How to Analyze Short Float When Trading Stocks
Since short float plays a significant role when determining market sentiment about a stock, you need to know how to analyze this information. We discuss these steps below.
- Identify the short interest: This information is freely available on financial news websites. You can also check with your brokerage firm.
- Calculate the short float percentage: It’s calculated by dividing the short interest by the total number of shares outstanding. As an example, if Company X has 20 million shares outstanding and the short interest is 2 million shares, the short float is 10%.
- Compare the short float to industry averages. This helps to determine if the short interest is unusually high or low and so, gives you an indication of how bullish or bearish investors are.
- Look for trends in the increase or decrease of short float. For example, if it has been increasing over time, it could indicate that investors are becoming more bearish on the company.

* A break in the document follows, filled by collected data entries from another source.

(* ===== verification/MkfsFiles.v ===== *)
(** * The files that mkfs copies

    [main] of mkfs.c over its arguments: the root directory has an entry for each
    file, and each file has the bytes that were read. *)

From S2P Require Import Prelude Riscv Mem Cstring State Sched Uart Bio Cache Log Kalloc Vm Fs Mkfs MkfsSpec MkfsImage.

Definition bytes (l : list Z) : Prop := Forall (fun b => 0 <= b < 256) l.

Definition file_name (arg : list Z) : list Z := strip_underscore (short_name arg).

(** The entries of the directory and the contents of the files, from the inode
    number [i] on. *)
Fixpoint entries (i : Z) (files : list (list Z * list (list Z))) : list Z :=
  match files with [] => [] | (arg, _) :: l => dirent i (file_name arg) ++ entries (i + 1) l end.
Definition contents (files : list (list Z * list (list Z))) : list (Z * list Z) := map (fun f => (T_FILE, concat f.2)) files.

(** An argument that the program takes. *)
Definition good_file (f : list Z * list (list Z)) : Prop :=
  (47 ∉ short_name f.1) /\ (length (file_name f.1) <= 14)%nat /\ Forall (fun b => 0 < b < 256) f.1 /\ Forall bytes f.2 /\ Z.of_nat (length (concat f.2)) <= 268 * 1024.

Lemma dirent_length i name : (length name <= 14)%nat -> length (dirent i name) = 16%nat.
Proof. intros H. unfold dirent. cbn zeta. rewrite !length_app, length_replicate. cbn [length]. change (Z.to_nat DIRSIZ) with 14%nat. lia. Qed.

Lemma dirent_bytes i name : bytes name -> bytes (dirent i name).
Proof.
  intros H. unfold dirent, bytes. cbn zeta. apply Forall_app. split; [|apply Forall_app; split; [done|apply Forall_replicate; lia]].
  repeat constructor; unfold u8; lia.
Qed.

Lemma strip_suffix l : strip_underscore l = l \/ strip_underscore l = drop 1 l.
Proof. unfold strip_underscore. repeat case_match; solve [by left | by right]. Qed.

Lemma file_name_chars arg : Forall (fun b => 0 < b < 256) arg -> Forall (fun b => 0 < b < 256) (file_name arg).
Proof.
  intros H. assert (Forall (fun b => 0 < b < 256) (short_name arg)) as Hs by (unfold short_name; destruct (decide _); [by apply Forall_drop|done]).
  unfold file_name. destruct (strip_suffix (short_name arg)) as [-> | ->]; [done|by apply Forall_drop].
Qed.

Lemma chars_bytes l : Forall (fun b => 0 < b < 256) l -> bytes l.
Proof. intros H. eapply Forall_impl; [exact H|]. cbn. lia. Qed.

Lemma concat_bytes l : Forall bytes l -> bytes (concat l).
Proof. intros H. induction H; [constructor|]. cbn. apply Forall_app. by split. Qed.

Lemma blocks_grow cl k t c p : cl !! k = Some (t, c) -> blocks_of cl <= blocks_of (<[k := (t, c ++ p)]> cl).
Proof.
  intros Hk. rewrite (blocks_of_insert _ _ _ _ _ _ Hk). enough (used_blocks (data_blocks (length c)) <= used_blocks (data_blocks (length (c ++ p)))) by lia.
  apply used_mono. rewrite length_app. unfold data_blocks. lia.
Qed.

Lemma iappends_image l : forall s cl L k t c, image s cl L -> (length cl < 207)%nat -> cl !! k = Some (t, c) -> Forall bytes l ->
  Z.of_nat (length c + length (concat l)) <= 268 * 1024 -> blocks_of (<[k := (t, c ++ concat l)]> cl) <= nblocks ->
  exists s' L', iappends (1 + Z.of_nat k) l s = Some s' /\ image s' (<[k := (t, c ++ concat l)]> cl) L'.
Proof.
  induction l as [|p l IH]; intros s cl L k t c HI Hmany Hk Hb Hmax Hblocks.
  - exists s, L. split; [done|]. cbn [concat]. rewrite app_nil_r. by rewrite list_insert_id.
  - apply Forall_cons in Hb as [Hp Hb]. cbn [concat] in *. rewrite length_app in Hmax. rewrite app_assoc in *.
    pose proof (lookup_lt_Some _ _ _ Hk) as Hlt. set (cl1 := <[k := (t, c ++ p)]> cl).
    assert (cl1 !! k = Some (t, c ++ p)) as Hk1 by (by apply list_lookup_insert_eq).
    assert (<[k := (t, (c ++ p) ++ concat l)]> cl1 = <[k := (t, (c ++ p) ++ concat l)]> cl) as E by apply list_insert_insert_eq.
    pose proof (blocks_grow cl1 k t (c ++ p) (concat l) Hk1) as Hle. rewrite E in Hle.
    destruct (iappend_image s cl L k t c p HI Hmany Hk Hp ltac:(lia) (Z.le_trans _ _ _ Hle Hblocks)) as (s1 & L1 & Hrun & HI1). fold cl1 in HI1.
    destruct (IH s1 cl1 L1 k t (c ++ p) HI1) as (s2 & L2 & Hrun2 & HI2); [by unfold cl1; rewrite length_insert|done|done|rewrite length_app; lia|by rewrite E|].
    exists s2, L2. rewrite E in HI2. cbn [iappends]. rewrite Hrun. cbn [mbind option_bind]. done.
Qed.

(** One file: its entry goes to the end of the root directory, its contents to
    the next inode. *)
Lemma add_file_image s r cl L f : image s ((T_DIR, r) :: cl) L -> (length cl < 205)%nat -> good_file f -> Z.of_nat (length r + 16) <= 268 * 1024 ->
  blocks_of ((T_DIR, r ++ dirent (2 + Z.of_nat (length cl)) (file_name f.1)) :: cl ++ [(T_FILE, concat f.2)]) <= nblocks ->
  exists s' L', add_file 1 f.1 f.2 s = Some s' /\ image s' ((T_DIR, r ++ dirent (2 + Z.of_nat (length cl)) (file_name f.1)) :: cl ++ [(T_FILE, concat f.2)]) L'.
Proof.
  intros HI Hmany (G1 & G2 & G3 & G4 & G5) Hr Hblocks. unfold add_file. rewrite decide_False by done. fold (file_name f.1). rewrite (proj2 (Z.ltb_ge _ _)) by (unfold DIRSIZ; lia).
  destruct (ialloc_image s _ L T_FILE HI ltac:(cbn; lia) ltac:(done)) as (s1 & Hrun1 & HI1). rewrite Hrun1. cbn [mbind option_bind app length] in *.
  replace (1 + Z.of_nat (S (length cl))) with (2 + Z.of_nat (length cl)) by lia. set (de := dirent _ _) in *. assert (length de = 16%nat) as Hde by (by apply dirent_length).
  destruct (iappend_image s1 _ _ 0 T_DIR r de HI1) as (s2 & L2 & Hrun2 & HI2); [cbn [length]; rewrite length_app; cbn [length]; lia|done|by apply dirent_bytes, chars_bytes, file_name_chars|lia| |].
  { cbn [insert list_insert]. eapply Z.le_trans; [|exact Hblocks]. change (?x :: cl ++ ?y) with ([x] ++ cl ++ y). rewrite !blocks_of_app.
    enough (blocks_of [(T_FILE, [])] <= blocks_of [(T_FILE, concat f.2)]) by lia. change (blocks_of [(T_FILE, [])]) with 0. cbn [blocks_of foldr].
    pose proof (used_mono 0 (data_blocks (length (concat f.2))) ltac:(unfold data_blocks; lia)) as Hu. change (used_blocks 0) with 0 in Hu. lia. }
  change (1 + Z.of_nat 0) with 1 in Hrun2. rewrite Hrun2. cbn [insert list_insert mbind option_bind] in *. replace (2 + Z.of_nat (length cl)) with (1 + Z.of_nat (S (length cl))) by lia.
  assert (forall x, <[S (length cl) := x]> ((T_DIR, r ++ de) :: cl ++ [(T_FILE, [])]) = (T_DIR, r ++ de) :: cl ++ [x]) as E.
  { intros x. change ((T_DIR, r ++ de) :: <[length cl := x]> (cl ++ [(T_FILE, [])]) = (T_DIR, r ++ de) :: cl ++ [x]). f_equal. rewrite insert_app_r_alt by lia. by rewrite Nat.sub_diag. }
  destruct (iappends_image f.2 s2 _ L2 (S (length cl)) T_FILE [] HI2) as (s3 & L3 & Hrun3 & HI3).
  - cbn [length]. rewrite length_app. cbn [length]. lia.
  - change ((cl ++ [(T_FILE, [])]) !! length cl = Some (T_FILE, [])). by rewrite lookup_app_r, Nat.sub_diag by lia.
  - done.
  - cbn [length]. lia.
  - by rewrite E.
  - rewrite E in HI3. by exists s3, L3.
Qed.

Lemma entries_length i files : Forall good_file files -> length (entries i files) = (16 * length files)%nat.
Proof. revert i. induction files as [|[arg reads] l IH]; intros i H; [done|]. apply Forall_cons in H as [(_ & G & _) H]. cbn [entries length]. rewrite length_app, dirent_length, IH by done. lia. Qed.

Lemma blocks_cons x cl : blocks_of (x :: cl) = used_blocks (data_blocks (length x.2)) + blocks_of cl.
Proof. by destruct x. Qed.

Lemma blocks_nonneg cl : 0 <= blocks_of cl.
Proof.
  induction cl as [|[t c] cl IH]; [done|]. rewrite blocks_cons. pose proof (used_mono 0 (data_blocks (length c)) ltac:(unfold data_blocks; lia)) as Hu. change (used_blocks 0) with 0 in Hu. cbn [snd]. lia.
Qed.

Lemma add_files_image files : forall s r cl L, image s ((T_DIR, r) :: cl) L -> (length cl + length files < 206)%nat -> Forall good_file files ->
  Z.of_nat (length r + 16 * length files) <= 268 * 1024 ->
  blocks_of ((T_DIR, r ++ entries (2 + Z.of_nat (length cl)) files) :: cl ++ contents files) <= nblocks ->
  exists s' L', add_files 1 files s = Some s' /\ image s' ((T_DIR, r ++ entries (2 + Z.of_nat (length cl)) files) :: cl ++ contents files) L'.
Proof.
  induction files as [|[arg reads] files IH]; intros s r cl L HI Hmany Hg Hr Hblocks.
  - exists s, L. cbn [entries contents map]. by rewrite !app_nil_r.
  - apply Forall_cons in Hg as [Hf Hg]. cbn [entries contents map length] in *. fold (contents files) in *. set (de := dirent _ _) in *.
    assert (length de = 16%nat) as Hde by (apply dirent_length, Hf).
    assert (((T_FILE, concat reads) :: contents files) = [(T_FILE, concat reads)] ++ contents files) as E by done. cbn [snd] in *. rewrite E, !app_assoc in *.
    replace (2 + Z.of_nat (length cl) + 1) with (2 + Z.of_nat (length (cl ++ [(T_FILE, concat reads)]))) in * by (rewrite length_app; cbn [length]; lia).
    destruct (add_file_image s r cl L (arg, reads) HI ltac:(lia) Hf ltac:(lia)) as (s1 & L1 & Hrun & HI1); cbn [fst snd] in *.
    { fold de. eapply Z.le_trans; [|exact Hblocks]. rewrite !blocks_cons, !blocks_of_app. cbn [snd]. pose proof (blocks_nonneg (contents files)).
      pose proof (used_mono (data_blocks (length (r ++ de))) (data_blocks (length ((r ++ de) ++ entries (2 + Z.of_nat (length (cl ++ [(T_FILE, concat reads)]))) files))) ltac:(rewrite !length_app; unfold data_blocks; lia)). lia. }
    fold de in HI1. destruct (IH s1 (r ++ de) (cl ++ [(T_FILE, concat reads)]) L1 HI1) as (s2 & L2 & Hrun2 & HI2); [rewrite length_app; cbn [length]; lia|done|rewrite length_app; lia|done|].
    exists s2, L2. cbn [add_files]. rewrite Hrun. by cbn [mbind option_bind].
Qed.

(** ** [main] *)

(** The image that [main] starts from. *)
Lemma zero_image_ok n : forall i s, 0 <= i -> (forall b x, load8 (m_im s b) x = 0) ->
  let s' := zero_image n i s in (forall b x, load8 (m_im s' b) x = 0) /\ m_len s' = (if decide (n = 0%nat) then m_len s else Z.max (m_len s) (i + Z.of_nat n)) /\
  m_freeinode s' = m_freeinode s /\ m_freeblock s' = m_freeblock s.
Proof.
  induction n as [|n IH]; intros i s Hi Hz; [done|]. cbn [zero_image]. destruct (IH (i + 1) (wsect i (fun _ => 0) s) ltac:(lia)) as (H1 & H2 & H3 & H4).
  { intros b x. cbn [m_im wsect]. unfold upd. by destruct (b =? i). }
  cbv zeta. split; [exact H1|]. split; [|by split]. rewrite H2. cbn [m_len wsect]. destruct (decide (n = 0%nat)), (decide (S n = 0%nat)); lia.
Qed.

Definition blank_fs : mkst := wsect 1 (sb_block mkfs_sb) (zero_image (Z.to_nat FSSIZE) 0 (MkSt (fun _ _ => 0) 0 1 nmeta)).

Lemma zero_dinode s j : 0 <= j < 208 -> (forall b x, 32 <= b -> load8 (m_im s b) x = 0) -> i_type (din_at s j) = 0.
Proof.
  intros Hj Hz. unfold din_at, dinode_get. cbn [i_type set_i_addrs set_i_size set_i_nlink set_i_minor set_i_major set_i_type]. unfold di_type, load16.
  rewrite (loadn_ext 2 _ (fun _ => 0)); [done|]. intros x _. rewrite Hz; [done|]. rewrite iblock_val by done. lia.
Qed.

Lemma blank_image : image blank_fs [] [].
Proof.
  destruct (zero_image_ok (Z.to_nat FSSIZE) 0 (MkSt (fun _ _ => 0) 0 1 nmeta) ltac:(lia) ltac:(done)) as (H1 & H2 & H3 & H4). unfold blank_fs. set (s := zero_image _ _ _) in *.
  clearbody s. assert (forall b x, b <> 1 -> load8 (m_im (wsect 1 (sb_block mkfs_sb) s) b) x = 0) as Hz by (intros b x Hb; cbn [m_im wsect]; rewrite upd_other by done; apply H1).
  rewrite decide_False in H2 by done. cbn [m_len m_freeinode m_freeblock] in *. rewrite Z2Nat.id in H2 by done.
  assert (blank_rest (wsect 1 (sb_block mkfs_sb) s)) as HR.
  { split; cbn [m_len m_freeblock wsect]; [unfold FSSIZE in *; lia|rewrite H4, nmeta_val; unfold FSSIZE; lia|]. intros b x Hb. apply Hz. rewrite H4, nmeta_val in Hb. lia. }
  split; try done.
  - intros j Hj. apply zero_dinode; [cbn in Hj; lia|]. intros b x Hb. apply Hz. lia.
  - apply zero_dinode; [lia|]. intros b x Hb. apply Hz. lia.
  - intros x. apply Hz. lia.
Qed.

(** The root directory. *)
Definition root_bytes (files : list (list Z * list (list Z))) : list Z := (dirent 1 [46] ++ dirent 1 [46; 46]) ++ entries 2 files.

Lemma root_length files : Forall good_file files -> length (root_bytes files) = (32 + 16 * length files)%nat.
Proof. intros H. unfold root_bytes. rewrite !length_app, !dirent_length, entries_length by (done || (cbn; lia)). lia. Qed.

(** The image before the last steps. *)
Lemma main_files files : Forall good_file files -> (length files < 199)%nat -> blocks_of ((T_DIR, root_bytes files) :: contents files) <= nblocks ->
  exists s1 s2 s3 s4 L, mk_ialloc T_DIR blank_fs = Some (s1, 1) /\ iappend 1 (dirent 1 [46]) s1 = Some s2 /\ iappend 1 (dirent 1 [46; 46]) s2 = Some s3 /\
    add_files 1 files s3 = Some s4 /\ image s4 ((T_DIR, root_bytes files) :: contents files) L.
Proof.
  intros Hg Hn Hb. destruct (ialloc_image blank_fs [] [] T_DIR blank_image ltac:(cbn; lia) ltac:(done)) as (s1 & Hrun1 & HI1).
  assert (forall a, (length a <= 32)%nat -> blocks_of [(T_DIR, a)] <= nblocks) as Hsmall.
  { intros a Ha. rewrite blocks_cons. cbn [snd]. change (blocks_of []) with 0. pose proof (used_mono (data_blocks (length a)) 1 ltac:(unfold data_blocks; lia)) as Hu.
    change (used_blocks 1) with 1 in Hu. change nblocks with 1954. lia. }
  assert (length (dirent 1 [46]) = 16%nat /\ length (dirent 1 [46; 46]) = 16%nat) as [D1 D2] by (split; apply dirent_length; cbn; lia).
  assert (bytes [46] /\ bytes [46; 46]) as [B1 B2] by (split; repeat constructor; lia).
  destruct (iappend_image s1 _ _ 0 T_DIR [] (dirent 1 [46]) HI1 ltac:(cbn; lia) eq_refl (dirent_bytes 1 _ B1)) as (s2 & L2 & Hrun2 & HI2);
    [rewrite ?length_app, ?D1, ?D2; cbn [length]; lia|apply Hsmall; rewrite ?length_app, ?D1, ?D2; cbn [length]; lia|].
  destruct (iappend_image s2 _ _ 0 T_DIR _ (dirent 1 [46; 46]) HI2 ltac:(cbn; lia) eq_refl (dirent_bytes 1 _ B2)) as (s3 & L3 & Hrun3 & HI3);
    [rewrite ?length_app, ?D1, ?D2; cbn [length]; lia|apply Hsmall; rewrite ?length_app, ?D1, ?D2; cbn [length]; lia|].
  destruct (add_files_image files s3 _ [] L3 HI3) as (s4 & L4 & Hrun4 & HI4); [cbn [length]; lia|done|rewrite !length_app, D1, D2; cbn [length]; lia|exact Hb|].
  exists s1, s2, s3, s4, L4. exact (conj Hrun1 (conj Hrun2 (conj Hrun3 (conj Hrun4 HI4)))).
Qed.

- Consider other factors to make an informed decision: Short float is just one metric. Also, look at other fundamental and technical indicators.
What is a good short float percentage for stocks?
When it comes to the ideal shorts as a percentage of float, there’s no one-size-fits-all answer. There are various factors to consider. But, generally speaking, you should pay attention to a short float percentage of 10% or higher. However, don’t concern yourself as much about a percentage under 5%.
When looking at this percentage float number, keep in mind the company’s industry and general market conditions. If a short float percentage is over 20% it means that investors are pessimistic about the company’s future performance.
But, at the same time, such a high short float percentage might also indicate that traders are hedging against market volatility or other factors.
A low short float percentage under 5% means investors are bullish on the company’s future performance. However, it might also mean there’s not much trading going on for the company’s stock, and there may not be much demand for the stock.